▶ _Problem to solve_
Keep only the lines from the start of the data through the line containing "Definition aead_xchacha20_poly1305 : EVP_AEAD", and output them exactly.

[Collected data]
(** The key and nonce of the extended-nonce variant. *)
Definition xchacha_derive (key nonce : list Z) : list Z * list Z := (CRYPTO_hchacha20 key nonce, zero_bytes 4 ++ ztake 8 (zdrop 16 nonce)).

Definition aead_xchacha20_poly1305_seal_scatter (st : list Z) (tag_len max_out_tag_len : Z) (nonce inp extra_in ad : list Z) : option (list Z * list Z) :=
  if negb (len nonce =? 24) then None else
  let '(derived_key, derived_nonce) := xchacha_derive st nonce in
  chacha20_poly1305_seal_scatter derived_key max_out_tag_len derived_nonce inp extra_in ad tag_len.

Definition chacha20_poly1305_open_gather (key nonce inp in_tag ad : list Z) (tag_len : Z) : option (list Z) :=
  if negb (len nonce =? 12) then None else
  if negb (len in_tag =? tag_len) then None else
  if 2 ^ 32 * 64 - 64 <=? len inp then None else
  let '(out, tag) :=
    match asm with
    | Some a => chacha20_poly1305_open a key nonce inp ad
    | None => (CRYPTO_chacha_20 inp key nonce 1, calc_tag key nonce ad inp [])
    end in
  if negb (CRYPTO_memcmp (ztake tag_len tag) in_tag =? 0) then None else Some out.

Definition aead_chacha20_poly1305_open_gather (st : list Z) (tag_len : Z) (nonce inp in_tag ad : list Z) : option (list Z) :=
  chacha20_poly1305_open_gather st nonce inp in_tag ad tag_len.

Definition aead_xchacha20_poly1305_open_gather (st : list Z) (tag_len : Z) (nonce inp in_tag ad : list Z) : option (list Z) :=
  if negb (len nonce =? 24) then None else
  let '(derived_key, derived_nonce) := xchacha_derive st nonce in
  chacha20_poly1305_open_gather derived_key derived_nonce inp in_tag ad tag_len.

Definition aead_chacha20_poly1305 : EVP_AEAD :=
  mk_aead 32 12 POLY1305_TAG_LEN POLY1305_TAG_LEN true (Some aead_chacha20_poly1305_init) (fun _ _ _ => None)
    None aead_chacha20_poly1305_seal_scatter (Some aead_chacha20_poly1305_open_gather) None.

Definition aead_xchacha20_poly1305 : EVP_AEAD :=
  mk_aead 32 24 POLY1305_TAG_LEN POLY1305_TAG_LEN true (Some aead_chacha20_poly1305_init) (fun _ _ _ => None)
    None aead_xchacha20_poly1305_seal_scatter (Some aead_xchacha20_poly1305_open_gather) None.

End Cipher.

(** ** Specification *)

(** The encryption, the input of the MAC and its key of RFC 8439, section 2.8. *)
Definition encrypt (key nonce p : list Z) : list Z := xor_stream (rfc8439_block key nonce) 1 p.
Definition pad16 (l : list Z) : list Z := l ++ zero_bytes ((16 - len l mod 16) mod 16).
Definition aead_message (ad ct : list Z) : list Z := pad16 ad ++ pad16 ct ++ le_bytes 8 (len ad) ++ le_bytes 8 (len ct).
Definition poly_key (key nonce : list Z) : list Z := ztake 32 (rfc8439_block key nonce 0).

(** The MAC of the portable code is that of [Poly1305]; an assembly routine computes that of the RFC. *)
Definition one_time_mac (asm : option chacha20_poly1305_asm) (k msg : list Z) : list Z :=
  match asm with None => poly1305_mac k msg | Some _ => le_bytes 16 (poly1305_tag k msg) end.
Definition aead_tag (asm : option chacha20_poly1305_asm) (key nonce ad ct : list Z) : list Z :=
  one_time_mac asm (poly_key key nonce) (aead_message ad ct).

(** What crypto/cipher/internal.h says of the assembly. *)
Definition asm_ok (asm : option chacha20_poly1305_asm) : Prop :=
  forall a key nonce, asm = Some a -> bytes key -> bytes nonce -> len key = 32 -> len nonce = 12 ->
  forall inp ad, bytes inp -> bytes ad -> len inp < 2 ^ 38 - 64 ->
  (forall extra, bytes extra -> chacha20_poly1305_seal a key nonce inp ad extra =
     (encrypt key nonce inp, aead_tag asm key nonce ad (encrypt key nonce inp ++ extra))) /\
  chacha20_poly1305_open a key nonce inp ad = (encrypt key nonce inp, aead_tag asm key nonce ad inp).

(** ** The stream *)

Lemma le_length_bytes n v : 0 <= v -> length_bytes n v = le_bytes n v.
Proof.
  revert v. induction n as [|n IH]; intros v Hv; [done|]. cbn [length_bytes le_bytes]. rewrite IH by (apply Z.shiftr_nonneg; lia).
  by rewrite Z.shiftr_div_pow2 by lia.
Qed.

Lemma chacha_20_spec key nonce c l : bytes key -> bytes nonce -> 0 <= c < 2 ^ 32 -> CRYPTO_chacha_20 l key nonce c = xor_stream (rfc8439_block key nonce) c l.
Proof.
  intros Hk Hn Hc. rewrite <- (xor_stream_ext (chacha_block key nonce)) by (intros; by apply chacha_block_rfc).
  apply chacha_loop_spec; [lia | exact Hc].
Qed.

Lemma length_rfc_block key nonce c : bytes key -> bytes nonce -> 0 <= c < 2 ^ 32 -> length (rfc8439_block key nonce c) = 64%nat.
Proof. intros Hk Hn Hc. rewrite <- chacha_block_rfc by done. apply length_block. Qed.

Lemma xor_zeros l n : (n <= length l)%nat -> zip_with Z.lxor (repeat 0 n) l = take n l.
Proof. revert l. induction n as [|n IH]; intros [|x l] H; cbn in *; try done; try lia. f_equal. apply IH. lia. Qed.

Lemma stream_block key nonce c n : bytes key -> bytes nonce -> 0 <= c < 2 ^ 32 -> 0 <= n <= 64 ->
  CRYPTO_chacha_20 (zero_bytes n) key nonce c = ztake n (rfc8439_block key nonce c).
Proof.
  intros Hk Hn Hc H. rewrite chacha_20_spec by done. assert (L : len (zero_bytes n) = n) by (unfold len, zero_bytes; rewrite repeat_length; lia).
  rewrite (xor_stream_ext (rfc8439_block key nonce) (chacha_block key nonce)) by (intros; symmetry; by apply chacha_block_rfc).
  rewrite <- xor_block; [|intros; apply length_block|done|lia]. rewrite chacha_block_rfc by done. unfold zero_bytes, ztake.
  apply xor_zeros. rewrite length_rfc_block by done. lia.
Qed.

▶ _Answer below_
(** The key and nonce of the extended-nonce variant. *)
Definition xchacha_derive (key nonce : list Z) : list Z * list Z := (CRYPTO_hchacha20 key nonce, zero_bytes 4 ++ ztake 8 (zdrop 16 nonce)).

Definition aead_xchacha20_poly1305_seal_scatter (st : list Z) (tag_len max_out_tag_len : Z) (nonce inp extra_in ad : list Z) : option (list Z * list Z) :=
  if negb (len nonce =? 24) then None else
  let '(derived_key, derived_nonce) := xchacha_derive st nonce in
  chacha20_poly1305_seal_scatter derived_key max_out_tag_len derived_nonce inp extra_in ad tag_len.

Definition chacha20_poly1305_open_gather (key nonce inp in_tag ad : list Z) (tag_len : Z) : option (list Z) :=
  if negb (len nonce =? 12) then None else
  if negb (len in_tag =? tag_len) then None else
  if 2 ^ 32 * 64 - 64 <=? len inp then None else
  let '(out, tag) :=
    match asm with
    | Some a => chacha20_poly1305_open a key nonce inp ad
    | None => (CRYPTO_chacha_20 inp key nonce 1, calc_tag key nonce ad inp [])
    end in
  if negb (CRYPTO_memcmp (ztake tag_len tag) in_tag =? 0) then None else Some out.

Definition aead_chacha20_poly1305_open_gather (st : list Z) (tag_len : Z) (nonce inp in_tag ad : list Z) : option (list Z) :=
  chacha20_poly1305_open_gather st nonce inp in_tag ad tag_len.

Definition aead_xchacha20_poly1305_open_gather (st : list Z) (tag_len : Z) (nonce inp in_tag ad : list Z) : option (list Z) :=
  if negb (len nonce =? 24) then None else
  let '(derived_key, derived_nonce) := xchacha_derive st nonce in
  chacha20_poly1305_open_gather derived_key derived_nonce inp in_tag ad tag_len.

Definition aead_chacha20_poly1305 : EVP_AEAD :=
  mk_aead 32 12 POLY1305_TAG_LEN POLY1305_TAG_LEN true (Some aead_chacha20_poly1305_init) (fun _ _ _ => None)
    None aead_chacha20_poly1305_seal_scatter (Some aead_chacha20_poly1305_open_gather) None.

Definition aead_xchacha20_poly1305 : EVP_AEAD :=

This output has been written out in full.